Magic Sam was better known, however, for the heartfelt vocals and stinging guitar work of his 1957-58 blues recordings produced by Willie Dixon for the Cobra label in Chicago such as “All Your Love” and “Easy Baby,” some of which featured another Grenada native, Billy Stepney, on drums. Sam’s singing reflected another early influence, that of the church. During the ‘50s he often returned to visit and perform in Grenada, where he was credited with helping to popularize the blues. Sam and his combo won a local talent contest at the Union Theater which enabled them to compete on a show in Memphis promoted by WDIA radio. After performing under several stage names, he settled on “Magic” Sam–to rhyme with his surname.

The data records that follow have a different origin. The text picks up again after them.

(* ===== verification/LlmStream.v ===== *)
(** * The streams of the model providers
    ([kaijutsu-kernel/src/llm/stream.rs], [claude/], [openai/])

    Each provider's events are folded by a state machine into the bracketed events that
    the block writer reads, and a stream hands these out one at a time. The event parser,
    [reqwest] and [serde_json] are outside: what a poll of the connection yields is an
    input, and decoding a payload a parameter. An error carries its cause, not its text. *)

From S2P Require Import Prelude Text Tick Ids Track Cas Cell Block Hydrate Wire.

(** ** Events for the block writer ([llm/stream.rs]) *)

Record ClaudeUsageExtra := { cache_read_input_tokens : Z; cache_creation_input_tokens : Z }.
Record OpenAiCompatUsageExtra := {
  prompt_cache_hit_tokens : Z; prompt_cache_miss_tokens : Z; reasoning_tokens : Z;
}.
Inductive UsageExtra :=
  | UsageClaude (u : ClaudeUsageExtra)
  | UsageOpenAiCompat (u : OpenAiCompatUsageExtra).

(** What the text of a [StreamEvent::Error] says. *)
Inductive StreamFault :=
  | UnknownDelta (index : Z)
  | UnknownStop (index : Z)
  | DeltaMismatch (index : Z)
  | BadInput (name id : string)
  | NamelessCall (index : Z)
  | ProviderFault (kind message : string)
  | DecodeFault
  | TransportFault.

In Chicago, Sam was at the vanguard of a new West Side blues movement. He remained a popular nightclub act during the 1960s and was poised to take his career to a new level, after recording two acclaimed albums for Delmark Records and turning in legendary festival performances in Ann Arbor, Michigan, and in Europe, but he died of a heart attack on December 1, 1969. His music has continued to influence generations of blues, R&B, and rock musicians.
Magic Sam’s birthplace now lies submerged beneath Grenada Lake. The Redgrass and Hendersonville communities where he spent his earliest years, along with the former town of Graysport, were flooded in the late 1940s to create the lake as a flood control reservoir. The Maghett family relocated here to the Knoxville community, where Sam resided until he was thirteen. Maggitt Street, just south of this site, represents one of many local variations of the family surname.